11:56 a.m., July 3, 2007--UD's Department of Hotel, Restaurant and Institutional Management (HRIM) and the Courtyard Newark-University of Delaware hotel hosted a five-day American Hotel and Lodging Association (AH&LA) Lodging Institute for high school teachers from around the world, June 25-29.
Brian Miller, HRIM assistant professor, acted as facilitator for the thirteen teachers from five nations as they were given a crash course--complete with on-the-job-training--in the hospitality/tourism industry.
“It is our goal to provide you with opportunity to interact with a variety of industry professionals, the ability to shadow employees working in the hotel, tour the Iron Hill Brewery and access resources that you can use in your classrooms,” Miller told participants.
Throughout the week, teachers and instructors had classes in Internet use, curriculum development, best practices, hotel management, front office operations, housekeeping, inventory control and night auditing. They also spent one day working alongside hotel employees.
Joanne Ussery with Philadelphia Academies said she teaches lodging management and the she's been able to network with other teachers and share experiences that she might be able to incorporate into the academy's programs.
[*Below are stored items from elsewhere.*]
(** Auto-detection on the fractional frame: nothing is reported for
    city. *)
Lemma detection_skips_columns_without_numbers_witness :
  Forall (fun v => column v <> "city")
         (violations
            (fst (validate (P := Demo.parsers) (Csv fractional_frame)
                           (init "events_cleaned.csv" None)))).
Proof.
  apply Forall_forall.
  apply (@detection_skips_columns_without_numbers Demo.parsers
           fractional_frame (init "events_cleaned.csv" None) "city").
  - reflexivity.
  - repeat constructor; cbn; intuition discriminate.
  - intros c [<- | [<- | []]]; reflexivity.
  - reflexivity.
Defined.

End WorkedValidate.

(** ** What [EMAIL_RE] accepts *)

Module EmailFacts.
Import Str EmailRe Terms StrFacts.

Lemma split_first_spec (p : ascii -> bool) (s a b : list ascii) :
  split_first p s = Some (a, b) ->
  exists c, s = (a ++ c :: b)%list /\ p c = true
            /\ forallb (fun x => negb (p x)) a = true.
Proof.
  revert a b. induction s as [| c s IH]; cbn; intros a b H; [discriminate |].
  destruct (p c) eqn:Hc.
  - injection H as <- <-. exists c. repeat split. exact Hc.
  - destruct (split_first p s) as [[a' b'] |]; [| discriminate].
    injection H as <- <-. destruct (IH a' b' eq_refl) as (c' & -> & Hc' & Ha).
    exists c'. cbn. rewrite Hc, Ha. repeat split. exact Hc'.
Qed.

Lemma split_first_app (p : ascii -> bool) (a b : list ascii) (c : ascii) :
  forallb (fun x => negb (p x)) a = true -> p c = true ->
  split_first p (a ++ c :: b) = Some (a, b).
Proof.
  intros Ha Hc. induction a as [| x a IH]; cbn.
  - rewrite Hc. reflexivity.
  - cbn in Ha. apply andb_prop in Ha as [Hx Ha].
    apply negb_true_iff in Hx. rewrite Hx, (IH Ha). reflexivity.
Qed.

Lemma chop_final_newline_last (r : list ascii) (c : ascii) :
  chop_final_newline (r ++ [c])
  = if (code c =? 10)%N then r else (r ++ [c])%list.
Proof.
  unfold chop_final_newline. rewrite rev_app_distr. cbn.
  rewrite rev_involutive. reflexivity.
Qed.

Lemma newline_code (c : ascii) : (code c =? 10)%N = true -> c = "010"%char.
Proof.
  intros H. apply N.eqb_eq in H. unfold code in H.
  rewrite <- (ascii_N_embedding c), H. reflexivity.
Qed.

Lemma last_cases {A : Type} (l : list A) :
  l = [] \/ exists r c, l = (r ++ [c])%list.
Proof.
  induction l as [| c r _] using rev_ind; [left; reflexivity |].
  right. exists r, c. reflexivity.
Qed.

Lemma chop_final_newline_spec (s : list ascii) :
  exists tail,
    s = (chop_final_newline s ++ tail)%list
    /\ (tail = [] \/ tail = ["010"%char]).
Proof.
  destruct (last_cases s) as [-> | (r & c & ->)].
  - exists []. split; [reflexivity | left; reflexivity].
  - rewrite chop_final_newline_last.
    destruct (code c =? 10)%N eqn:Hc.
    + exists [c]. split; [reflexivity |]. right.
      rewrite (newline_code c Hc). reflexivity.
    + exists []. rewrite app_nil_r. split; [reflexivity | left; reflexivity].
Qed.

Lemma local_char_not_at (c : ascii) :
  local_char c = true -> negb (Ascii.eqb "@" c) = true.
Proof. each_char c; intros H; try discriminate H; reflexivity. Qed.

Lemma isalpha_not_dot (c : ascii) :
  isalpha c = true -> negb (Ascii.eqb "." c) = true.
Proof. each_char c; intros H; try discriminate H; reflexivity. Qed.
(** Every result of the matcher is a word of the pattern. *)
Lemma run_sound r : forall s c0 rest c1,
  In (rest, c1) (run r s c0) ->
  exists w, s = (w ++ rest)%list /\ matches r w c0 c1.
Proof.
  induction r as [t|t|k|k|r1 IH1 r2 IH2|r1 IH1 r2 IH2|n r IH];
    intros s c0 rest c1; cbn [run].
  - destruct (strip_prefix Ascii.eqb (chars t) s) as [rest'|] eqn:E;
      [|intros []].
    intros [[= <- <-]|[]]. apply strip_prefix_split in E.
    destruct E as (w & -> & H). apply strip_prefix_eqb in H. subst w.
    exists (chars t). split; [reflexivity|constructor].
  - destruct (strip_prefix eq_nocase (chars t) s) as [rest'|] eqn:E;
      [|intros []].
    intros [[= <- <-]|[]]. apply strip_prefix_split in E.
    destruct E as (w & -> & H). exists w. split; [reflexivity|now constructor].
  - destruct s as [|c s]; [intros []|].
    destruct (in_set k c) eqn:E; [|intros []].
    intros [[= <- <-]|[]]. exists [c]. split; [reflexivity|now constructor].
  - rewrite in_map_iff. intros (rest' & [= <- <-] & H).
    apply in_plus_rests in H. destruct H as (w & -> & Hw & Hf).
    exists w. split; [reflexivity|now constructor].
  - rewrite in_flat_map. intros ([rest1 cs1] & H1 & H2). cbn in H2.
    apply IH1 in H1. destruct H1 as (w1 & -> & M1).
    apply IH2 in H2. destruct H2 as (w2 & -> & M2).
    exists (w1 ++ w2)%list. rewrite <- app_assoc. split; [reflexivity|].
    econstructor; eassumption.
  - rewrite in_app_iff. intros [H|H].
    + apply IH1 in H. destruct H as (w & -> & M). eauto using matches.
    + apply IH2 in H. destruct H as (w & -> & M). eauto using matches.
  - rewrite in_map_iff. intros ([rest' cs'] & [= <- <-] & H).
    apply IH in H. destruct H as (w & -> & M).
    exists w. split; [reflexivity|]. cbn [fst snd]. rewrite consumed_app.
    now constructor.
Qed.


(** A group the pattern does not have keeps its text. *)
Lemma matches_other_group n r w c0 c1 :
  matches r w c0 c1 -> has_group n r = false -> lookup c1 n = lookup c0 n.
Proof.
  induction 1 as [t cs|t w cs H|k c cs H|k w cs Hw Hf
                  |r1 r2 w1 w2 c0 c1 c2 M1 IH1 M2 IH2
                  |r1 r2 w c0 c1 M IH|r1 r2 w c0 c1 M IH|m r w c0 c1 M IH];
    cbn [has_group]; try reflexivity.
  - intros H. apply orb_false_iff in H. destruct H as [H1 H2].
    now rewrite IH2, IH1.
  - intros H. apply orb_false_iff in H. now apply IH.
  - intros H. apply orb_false_iff in H. now apply IH.
  - intros H. apply orb_false_iff in H. destruct H as [H1 H2].
    cbn [lookup]. rewrite H1. now apply IH.
Qed.

Lemma match_sound r s m :
  match_ r s = Some m ->
  exists w, s = (w ++ m_rest m)%list /\ matches r w [] (m_groups m).
Proof.
  unfold match_. destruct (run r s []) as [|[rest cs] l] eqn:E; [discriminate|].
  intros [= <-]. cbn. apply run_sound. rewrite E. now left.
Qed.


Lemma search_from_sound r : forall s m,
  search_from r s = Some m ->
  exists before w, s = (before ++ w ++ m_rest m)%list
                   /\ matches r w [] (m_groups m).
Proof.
  induction s as [|c s IH]; intros m; cbn [search_from].
  - destruct (match_ r []) as [m'|] eqn:E; [|discriminate].
    intros [= <-]. apply match_sound in E. destruct E as (w & E & M).
    exists [], w. auto.
  - destruct (match_ r (c :: s)) as [m'|] eqn:E.
    + intros [= <-]. apply match_sound in E. destruct E as (w & E & M).
      exists [], w. auto.
    + intros H. apply IH in H. destruct H as (before & w & -> & M).
      exists (c :: before), w. auto.
Qed.



End Matcher.

(** ** Numerals *)

Section Numerals.
Import Py Rules.

Lemma digit_not_space c : is_digit c = true -> is_space c = false.
Proof.
  unfold is_digit, is_space. intros H.
  apply andb_true_iff in H. destruct H as [H1 H2].
  apply N.leb_le in H1, H2.
  destruct (N.leb_spec 9 (code c)), (N.leb_spec (code c) 13),
           (N.leb_spec 28 (code c)), (N.leb_spec (code c) 32);
    cbn; try reflexivity; lia.
Qed.

Lemma digit_not_sign c :
  is_digit c = true -> c <> "+"%char /\ c <> "-"%char /\ (code c =? 95)%N = false.
Proof.
  intros H. repeat split; try (intros ->; discriminate).
  unfold is_digit in H. apply andb_true_iff in H. destruct H as [H1 H2].
  apply N.leb_le in H1, H2. apply N.eqb_neq. lia.
Qed.

Lemma lstrip_digits l : forallb is_digit l = true -> lstrip l = l.
Proof.
  destruct l as [|c l]; cbn; [reflexivity|]. intros H.
  apply andb_true_iff in H. destruct H as [H _].
  now rewrite (digit_not_space c H).
Qed.

Lemma forallb_rev {A} (p : A -> bool) l : forallb p (rev l) = forallb p l.
Proof.
  induction l as [|x l IH]; cbn; [reflexivity|].
  rewrite forallb_app, IH. cbn. rewrite andb_true_r. apply andb_comm.
Qed.

Lemma strip_digits l : forallb is_digit l = true -> strip (text l) = text l.
Proof.
  intros H. unfold strip, rstrip.
  rewrite chars_text, (lstrip_digits l H), lstrip_digits, rev_involutive;
    [reflexivity|]. now rewrite forallb_rev.
Qed.

Lemma int_digits_value l : forall acc prev,
  forallb is_digit l = true -> l <> [] \/ prev = true ->
  int_digits acc prev l = Some (acc * weight l + digits_value l).
Proof.
  induction l as [|c l IH]; intros acc prev Hd Hne.
  - destruct Hne as [Hne| ->]; [congruence|]. cbn. f_equal. lia.
  - cbn in Hd. apply andb_true_iff in Hd. destruct Hd as [Hc Hl].
    cbn [int_digits weight digits_value]. rewrite Hc.
    rewrite IH by auto. f_equal. lia.
Qed.

(** [int] reads a numeral as the number it denotes. *)
Lemma int_numeral l :
  forallb is_digit l = true -> l <> [] -> int (text l) = Ok (digits_value l).
Proof.
  intros Hd Hne. unfold int. rewrite (strip_digits l Hd), chars_text.
  destruct l as [|c l]; [congruence|].
  assert (is_digit c = true) as Hc
      by (cbn in Hd; now apply andb_true_iff in Hd).
  destruct (digit_not_sign c Hc) as (Hp & Hm & _).
  assert (int_digits 0 false (c :: l) = Some (digits_value (c :: l))) as E.
  { rewrite int_digits_value by (auto; left; discriminate). reflexivity. }
  replace (match c :: l with
           | "+"%char :: l' => int_digits 0 false l'
           | "-"%char :: l' => option_map Z.opp (int_digits 0 false l')
           | _ => int_digits 0 false (c :: l)
           end) with (int_digits 0 false (c :: l)).
  - now rewrite E.
  - clear - Hp Hm.
    destruct c as [[] [] [] [] [] [] [] []]; try reflexivity; congruence.
Qed.

Lemma digit_char m :
  0 <= m < 10 ->
  is_digit (ascii_of_N (48 + Z.to_N m)) = true /\
  digit_val (ascii_of_N (48 + Z.to_N m)) = m.
Proof.
  intros H. unfold is_digit, digit_val, code.
  rewrite N_ascii_embedding by lia.
  split; [|lia].
  apply andb_true_iff. split; apply N.leb_le; lia.
Qed.

Lemma digits_of_spec fuel : forall n acc,
  0 <= n < Z.of_nat fuel -> forallb is_digit acc = true ->
  forallb is_digit (digits_of fuel n acc) = true /\
  digits_of fuel n acc <> [] /\
  digits_value (digits_of fuel n acc) = n * weight acc + digits_value acc.
Proof.
  induction fuel as [|fuel IH]; intros n acc Hn Hacc; [lia|].
  cbn [digits_of].
  assert (0 <= n mod 10 < 10) as Hm by (apply Z.mod_pos_bound; lia).
  destruct (digit_char (n mod 10) Hm) as [Hd Hv].
  destruct (Z.ltb_spec n 10) as [Hlt|Hge].
  - repeat split.
    + cbn [forallb]. now rewrite Hd.
    + discriminate.
    + cbn [digits_value]. rewrite Hv, Z.mod_small by lia. reflexivity.
  - destruct (IH (n / 10) (ascii_of_N (48 + Z.to_N (n mod 10)) :: acc))
      as (H1 & H2 & H3).
    + split; [apply Z.div_pos; lia|].
      assert (n / 10 < n) by (apply Z.div_lt; lia). lia.
    + cbn [forallb]. now rewrite Hd.
    + repeat split; try assumption.
      rewrite H3. cbn [weight digits_value]. rewrite Hv.
      pose proof (Z.div_mod n 10 ltac:(lia)). nia.
Qed.

(** [str] of a natural number is its numeral. *)
Lemma str_numeral y :
  0 <= y ->
  exists l, str y = text l /\ forallb is_digit l = true /\ l <> [] /\
            digits_value l = y.
Proof.
  intros Hy. unfold str. rewrite (proj2 (Z.ltb_ge y 0)) by lia.
  exists (digits_of (S (Z.to_nat y)) y []).
  destruct (digits_of_spec (S (Z.to_nat y)) y []) as (H1 & H2 & H3);
    [lia|reflexivity|].
  repeat split; try assumption. rewrite H3. cbn. lia.
Qed.

Lemma int_str y : 0 <= y -> int (str y) = Ok y.
Proof.
  intros Hy. destruct (str_numeral y Hy) as (l & -> & Hd & Hne & <-).
  now apply int_numeral.
Qed.

(** Two texts that agree up to their first non-digit have the same
    leading numeral. *)
Lemma numeral_prefix_unique (s p : list ascii) x q r1 r2 :
  forallb is_digit s = true -> forallb is_digit p = true ->
  is_digit x = false -> is_digit q = false ->
  (s ++ x :: r1 = p ++ q :: r2)%list -> s = p.
Proof.
  revert p. induction s as [|a s IH]; intros [|b p] Hs Hp Hx Hq E;
    cbn in *.
  - reflexivity.
  - inversion E; subst. apply andb_true_iff in Hp. destruct Hp. congruence.
  - inversion E; subst. apply andb_true_iff in Hs. destruct Hs. congruence.
  - inversion E; subst. apply andb_true_iff in Hs, Hp.
    f_equal. apply IH; tauto.
Qed.

End Numerals.

(** ** Reading a match *)

Section MatchInversion.
Import Py Re.

Lemma matches_seq_inv r1 r2 w c0 c2 :
  matches (Seq r1 r2) w c0 c2 ->
  exists w1 w2 c1,
    w = (w1 ++ w2)%list /\ matches r1 w1 c0 c1 /\ matches r2 w2 c1 c2.
Proof. inversion 1; subst. eauto 7. Qed.

Lemma matches_group_inv n r w c0 c :
  matches (Group n r) w c0 c ->
  exists c1, c = (n, text w) :: c1 /\ matches r w c0 c1.
Proof. inversion 1; subst. eauto. Qed.

Lemma matches_plus_inv k w c0 c :
  matches (Plus k) w c0 c ->
  c = c0 /\ w <> [] /\ forallb (in_set k) w = true.
Proof. inversion 1; subst. auto. Qed.

Lemma matches_one_inv k w c0 c :
  matches (One k) w c0 c -> c = c0 /\ exists ch, w = [ch] /\ in_set k ch = true.
Proof. inversion 1; subst. eauto. Qed.

Lemma matches_lit_inv t w c0 c :
  matches (Lit t) w c0 c -> c = c0 /\ w = chars t.
Proof. inversion 1; subst. auto. Qed.

Lemma matches_alt_inv r1 r2 w c0 c :
  matches (Alt r1 r2) w c0 c -> matches r1 w c0 c \/ matches r2 w c0 c.
Proof. inversion 1; subst; auto. Qed.

Lemma in_set_digit c : in_set d_ c = is_digit c.
Proof. cbn. apply orb_false_r. Qed.

Lemma in_set_space c : in_set s_ c = is_space c.
Proof. cbn. apply orb_false_r. Qed.

Lemma forallb_in_set_digit w : forallb (in_set d_) w = forallb is_digit w.
Proof.
  induction w as [|c w IH]; [reflexivity|].
  cbn [forallb]. now rewrite IH, in_set_digit.
Qed.

End MatchInversion.

Ltac inv_matches :=
  repeat match goal with
  | H : Re.matches (Re.Seq _ _) _ _ _ |- _ =>
      apply matches_seq_inv in H; destruct H as (? & ? & ? & ? & ? & ?)
  | H : Re.matches (Re.Group _ _) _ _ _ |- _ =>
      apply matches_group_inv in H; destruct H as (? & ? & ?)
  | H : Re.matches (Re.Plus _) _ _ _ |- _ =>
      apply matches_plus_inv in H; destruct H as (? & ? & ?)
  | H : Re.matches (Re.One _) _ _ _ |- _ =>
      apply matches_one_inv in H; destruct H as (? & ? & ? & ?)
  | H : Re.matches (Re.Lit _) _ _ _ |- _ =>
      apply matches_lit_inv in H; destruct H as (? & ?)
  end; subst.
(** * Outline effects of the scene viewer: jump-flood and dilation pipelines

    A shallow embedding of the two outline renderers of the viewer
    ([JumpFloodEffect] with its four shader materials, and [OutlineEffect]
    with its dilation and compositing materials), and the properties of
    the design document checked against them.

    Numbers.  GLSL [float]s and JavaScript numbers are idealised as exact
    rationals ([Q]); [int]s and [ivec2] components are [Z].  The only
    operation of the shaders that leaves the rationals is the builtin
    [length] (a square root); it is a parameter of the development, with
    non-negativity as its single assumed property. *)

From Stdlib Require Import ZArith QArith Qround Qabs Qminmax List Lia Lqa Bool.
From Equations Require Import Equations.
Import ListNotations.

Open Scope Q_scope.

(** ** GLSL values, builtins and textures *)

Module GLSL.

Record vec3 := mkVec3 { v3x : Q; v3y : Q; v3z : Q }.
Record vec4 := mkVec4 { r : Q; g : Q; b : Q; a : Q }.
Definition ivec2 := (Z * Z)%type.

(** [vec4(v)] with a single scalar, [vec4(v3, w)] and the [.rgb] swizzle. *)
Definition vec4_splat (v : Q) : vec4 := mkVec4 v v v v.
Definition vec4_of (v : vec3) (w : Q) : vec4 :=
  mkVec4 (v3x v) (v3y v) (v3z v) w.
Definition rgb (c : vec4) : vec3 := mkVec3 (r c) (g c) (b c).
Lemma collect_fits (ids : list N) :
  forall i : nat,
    ((i + length ids) * E <= length sentVectors)%nat ->
    exists written : list (Z * list float),
      collect embeddings sentVectors i ids = Return written /\
      mjoin (written.*2) = take (length ids * E) (drop (i * E) sentVectors) /\
      forall (k : nat) (id : Z) (vec : list float),
        written !! k = Some (id, vec) ->
        vec = take E (drop ((i + k) * E) sentVectors) /\
        length vec = E.
Proof.
  induction ids as [|id ids IH]; intros i Hfit.
  - exists []. split; [reflexivity|]. split; [reflexivity|].
    intros k id vec Hk. discriminate.
  - simpl length in Hfit. rewrite collect_step by nia.
    destruct (Nat.leb_spec ((i + 1) * E) (length sentVectors)); [|nia].
    destruct (IH (S i)) as (rest & -> & Hjoin & Hrows); [nia|].
    rewrite bind_Return. eexists. split; [reflexivity|]. split.
    + rewrite fmap_cons, join_cons_app, Hjoin. cbn [snd].
      replace (S i * E)%nat with (i * E + E)%nat by lia.
      rewrite <- drop_drop, take_take_drop. reflexivity.
    + intros k id' vec Hk. destruct k as [|k]; simpl in Hk.
      * injection Hk as <- <-. rewrite Nat.add_0_r. split; [reflexivity|].
        rewrite length_take_le; [reflexivity|]. rewrite length_drop. nia.
      * destruct (Hrows k id' vec Hk) as [-> Hlen].
        replace (i + S k)%nat with (S i + k)%nat by lia. split; [reflexivity|exact Hlen].
Qed.
(* --------------------------------------------------------------------- *)
(** ** What a query sends to its collaborators *)
(* --------------------------------------------------------------------- *)

(** X6. Every call a query makes carries the caller's options, and every
    engine call the caller's term and filters, whatever the outcome. *)
Theorem query_forwards_criteria fuel this query options st o st' :
  AuthorizedSearchEngine.query Date_now fuel this query options st
  = Some (o, st') ->
  exists new,
    calls st' = calls st ++ new /\ Forall (forwards query options) new.
Proof.
  intros Hrun. apply query_trace in Hrun. cbv zeta in Hrun.
  destruct Hrun as [[Hcalls _]|(answers & page & first & blocks & _ & _
                                & Hcalls & _)].
  - eexists. split; [exact Hcalls|]. apply wave_calls_forwards.
  - eexists. split; [exact Hcalls|].
    apply Forall_app_2; [apply wave_calls_forwards|].
    apply loop_trace_forwards.
Qed.
(* ===== verification/_CoqProject ===== *)
-Q . S2P
Prelude.v
Utf8.v
Protocol.v
TextOffset.v
TextEdits.v
PositionMapper.v
Session.v
Plugins.v
Dispatch.v
DocSync.v
DocSyncSpec.v
DocSyncProof.v
Scip.v
Occurrences.v
Paths.v
Scanner.v
ScannerProof.v
PrefixTree.v
PrefixTreeProof.v
PartialIndex.v
PartialIndexProof.v
Registry.v
RegistryProof.v
LibRegistry.v
LibRegistryProof.v
FullRegistry.v
FullRegistryProof.v
Diagnostics.v
IndexNotifier.v
PersistentNotifier.v
PersistentNotifierProof.v
Capabilities.v
ActionStore.v
QuickActions.v
QuickActionsProof.v
JavaUtils.v
JavaActions.v
ScipController.v
ScipControllerProof.v
ScipWatch.v
Startup.v
Indexer.v
IndexerProof.v
IdeClient.v
WorkspaceUtils.v
Goroutines.v
UserGuidance.v
UserGuidanceProof.v
BazelProject.v
Jdk.v
ScalaAssist.v
Json.v
ServerInfo.v
Process.v
Daemon.v
Router.v
DaemonProof.v
Application.v
System.v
Irma Rojas a business teacher at Antilles High School, a U.S. defense department facility in Puerto Rico, said she teaches accounting, computers, business and lodging management and all of her courses are related to the everyday operations of the hotel. She said the institute is allowing her to get a firsthand idea of what goes on in a hotel, something she can take back to her students.
The institute included a meeting with with Bill Sullivan, the managing director of the Courtyard Newark-University of Delaware hotel, who described hotel operations, owner/management structure and a management philosophy dedicated to customer satisfaction.
Daniel Dittmeier, a teacher with the Department of Defense Education Agency in Naples, Italy, was impressed with the morale of the Courtyard staff. “This hotel is outstanding. The staff is an incredible team. They have really good rapport with each other.
“I learned how interesting it can be when the lights go out in the hotel,” Dittmeier said. “The lights went out at around 9:45 p.m. on Wednesday. Many of the guests came into the lobby.” He said 10 employees reported to work voluntarily within 15 minutes after learning about the blackout. He said the hotel went out of its way to make guests as comfortable as possible with staff delivering food to rooms, escorting people to their rooms and offering free refreshments in the lobby.
Michael Jeffers, a teacher at Central High School in West Helena, Ark., said he teaches lodging management, and when he started the fledgling high school course all he had was a borrowed textbook and workbook from the local community college. He said he came to the institute because he expected to find a better way to teach the course. “I now have textbooks, some basic knowledge and a teaching method that I can apply to the classroom,” he said.
Teachers finished off their week being tested on the information they had been absorbing all week.